There was no step by the south side door. So I built one – out of bricks.
Came out OK.
Had some Mexican tiles lying around, so I sort of decided I stick ’em places. Looks kind of cute.

None of this repair/replace/finish work compares in magnitude to the sort/clean/pack work. Can’t even think about it. That’s coming up soon.

2. Turned 64 on St. Joseph’s Day. Threw myself a pizza party, invited some friends and our younger daughter’s in-laws. Big family, in both senses – a good sized batch of kids, and dad’s a about 6’5″ and built like the former college offensive lineman he is; a couple of his teenage sons tower over 6’2″ me. Nice folks, we had a blast. Our youngest son took over the pizza making duties so I could socialize more, and did a great job. Torch-passing ahoy!

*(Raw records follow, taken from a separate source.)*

(** ** merge_shape_hex *)

Lemma sorted_set_elem_of (x : Z) (l : list Z) : x ∈ sorted_set l <-> x ∈ l.
Proof.
  assert (forall y l', x ∈ insert_sorted y l' <-> x = y \/ x ∈ l') as Hins.
  { intros y l'. induction l' as [|z l' IH]; simpl.
    - rewrite elem_of_cons. tauto.
    - destruct (Z.ltb_spec y z); [rewrite !elem_of_cons; tauto|].
      destruct (Z.eqb_spec y z) as [->|Hne].
      + rewrite !elem_of_cons. tauto.
      + rewrite !elem_of_cons, IH. tauto. }
  unfold sorted_set. induction l as [|y l IH]; simpl.
  - reflexivity.
  - rewrite Hins, IH, elem_of_cons. reflexivity.
Qed.

Lemma sorted_set_NoDup (l : list Z) : NoDup (sorted_set l).
Proof.
  assert (forall y l', Sorted Z.lt l' -> Sorted Z.lt (insert_sorted y l')) as Hins.
  { intros y l' Hs. induction Hs as [|z l' Hs IH Hhd]; simpl.
    - repeat constructor.
    - destruct (Z.ltb_spec y z).
      + constructor; [constructor; assumption|]. constructor. assumption.
      + destruct (Z.eqb_spec y z) as [->|Hne]; [constructor; assumption|].
        constructor; [assumption|].
        destruct l' as [|z' l']; simpl.
        * constructor. lia.
        * inversion Hhd; subst.
          destruct (Z.ltb_spec y z'); [constructor; lia|].
          destruct (Z.eqb_spec y z'); constructor; lia. }
  assert (Sorted Z.lt (sorted_set l)) as Hs.
  { unfold sorted_set. induction l; simpl; [constructor|]. apply Hins. assumption. }
  revert Hs. generalize (sorted_set l). clear. intros l Hs.
  apply Sorted_StronglySorted in Hs; [|intros ? ? ?; lia].
  induction Hs as [|x l _ IH Hall]; constructor; [|exact IH].
  intros Hin. rewrite Forall_forall in Hall.
  apply Hall in Hin. lia.
Qed.

Lemma position_of_Ok df label p :
  position_of df label = Ok p ->
  exists r, rows df !! p = Some r /\ index r = label.
Proof.
  unfold position_of.
  destruct (filter _ _) as [|[q r] [|? ?]] eqn:Hf; simpl; try discriminate.
  intros [= <-].
  assert ((q, r) ∈ filter (fun p : nat * Row => index p.2 = label)
                          (imap pair (rows df))) as Hin
    by (rewrite Hf; left).
  apply list_elem_of_filter in Hin as [Hlabel Hin]. simpl in Hlabel.
  apply elem_of_lookup_imap in Hin as (i & r' & [= -> ->] & Hi).
  eauto.
Qed.

Lemma position_of_labels df df' label :
  labels df' = labels df -> position_of df' label = position_of df label.
Proof.
  unfold labels, position_of. intros Hl.
  assert (forall (l l' : list Row) k,
            index <$> l' = index <$> l ->
            (fun p => p.1) <$> filter (fun p : nat * Row => index p.2 = label)
                                      (imap (fun i r => (k + i, r)%nat) l') =
            (fun p => p.1) <$> filter (fun p : nat * Row => index p.2 = label)
                                      (imap (fun i r => (k + i, r)%nat) l)) as H.
  { intros l. induction l as [|r l IH]; intros [|r' l'] k; try discriminate;
      [reflexivity|].
    rewrite !fmap_cons. intros [= Hr Hrest]. simpl.
    rewrite !filter_cons. simpl. rewrite Hr.
    assert (forall (m : list Row),
              imap ((fun i r0 => ((k + i)%nat, r0)) ∘ S) m =
              imap (fun i r0 => ((S k + i)%nat, r0)) m) as Hshift.
    { intros m. apply imap_ext. intros i x _. simpl. f_equal. lia. }
    rewrite !Hshift.
    destruct (decide (index r = label)); [rewrite !fmap_cons; f_equal|];
      apply IH, Hrest. }
  assert ((fun p => p.1) <$> filter (fun p : nat * Row => index p.2 = label)
                                    (imap pair (rows df')) =
          (fun p => p.1) <$> filter (fun p : nat * Row => index p.2 = label)
                                    (imap pair (rows df))) as ->
    by exact (H (rows df) (rows df') 0%nat Hl).
  reflexivity.
Qed.

Lemma position_of_unique df label p q r :
  position_of df label = Ok p ->
  rows df !! q = Some r -> index r = label -> q = p.
Proof.
  unfold position_of.
  destruct (filter _ _) as [|[p0 r0] [|? ?]] eqn:Hf; simpl; try discriminate.
  intros [= <-] Hq Hlabel.
  assert ((q, r) ∈ filter (fun p : nat * Row => index p.2 = label)
                          (imap pair (rows df))) as Hin.
  { apply list_elem_of_filter. split; [exact Hlabel|].
    apply elem_of_lookup_imap. eauto. }
  rewrite Hf in Hin. apply list_elem_of_singleton in Hin. congruence.
Qed.

Lemma same_but_refl keys r : same_but keys r r.
Proof. unfold same_but. auto. Qed.

Lemma same_but_trans keys r1 r2 r3 :
  same_but keys r1 r2 -> same_but keys r2 r3 -> same_but keys r1 r3.
Proof.
  intros (Hi & Hg & Ha) (Hi' & Hg' & Ha').
  split; [congruence|]. split; [congruence|].
  intros c Hc. rewrite Ha', Ha; auto.
Qed.

Lemma same_but_weaken keys keys' r r' :
  (forall c, c ∈ keys -> c ∈ keys') -> same_but keys r r' -> same_but keys' r r'.
Proof.
  intros Hsub (Hi & Hg & Ha). split; [exact Hi|]. split; [exact Hg|].
  intros c Hc. apply Ha. intros Hin. apply Hc, Hsub, Hin.
Qed.

Lemma same_but_set_cell key v r : same_but [key] r (set_cell key v r).
Proof.
  split; [reflexivity|]. split; [reflexivity|].
  intros c Hc. rewrite set_cell_lookup.
  rewrite bool_decide_eq_false_2; [reflexivity|].
  intros ->. apply Hc. left.
Qed.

64 seems old in a way 63 or even 60 did not. This, despite my being in better physical shape this year than the last several. Lost 35 lbs so far; got another 65-70 to go. I’m feeling the obligation to get healthy and stay alive to help my kids and grandkids in any way possible. Granddaughter #1 is a little over 4 months old, and a real sweetheart. I expect more will be on the way, given our kids love of kids.

3. Realistically, if I can get into shape and lose the weight, I might have another 10 years of more demanding physical projects in me. This is good, as we hope to buy a ‘hobby farm,’ which sounds like a LOT of back-breaking work, if one is to make it work as one hopes. Big garden, big orchard, some chickens, maybe a pig. Youngest daughter wants a milk cow – fine, if she takes care of it. I want a hobbit-hole style root cellar, with a walk-in fridge and freezer space in the back. Because I’m insane, why do you ask? Then get some solar power to make sure it stays cold….

Then, God willing, I might have as much as another 10 years to work on less strenuous hobbies. My mom and dad made it to 87 and 88, respectively; my mom had her complete mental faculties to the day she died. Dad, not so much. So, best case, music and writing can continue for another 20 years.

The take-away: do it now. Don’t stop. Push. Get it done. And thank the Lord for every single day.

4. On the writing front, I’ve begun to pack all my education and history references up into boxes to be moved to our next abode, almost certainly a rental. No plans to do any writing until we get at least a little settled.

Musically, however, I’ve been greatly inspired by the almost 40 year old music I dug up while packing. It’s both inspiring and depressing – I think I have some real talent which, instead of being developed over the last 4 decades, has moldered. So, now, as an old man, I’m trying to rekindle the fire. All I really want is to give it one big try, finish a small set of compositions, and send them off to some real musicians for feedback and – a guy has got to dream – perhaps performance. It either works or it doesn’t, but I owe it to myself to give it a shot.

So, I’ve been working on some pieces, usually in the morning after breakfast before I get going on home projects, and in the evening after I’ve cleaned up the day’s work. So far,so good. We’ll see.

Further bulletins as events warrant. Both Severain and Briggs have been on fire lately, but I have little time to comment. And I still want to comment on the comments made here lo, these weeks ago now. Maybe after the move?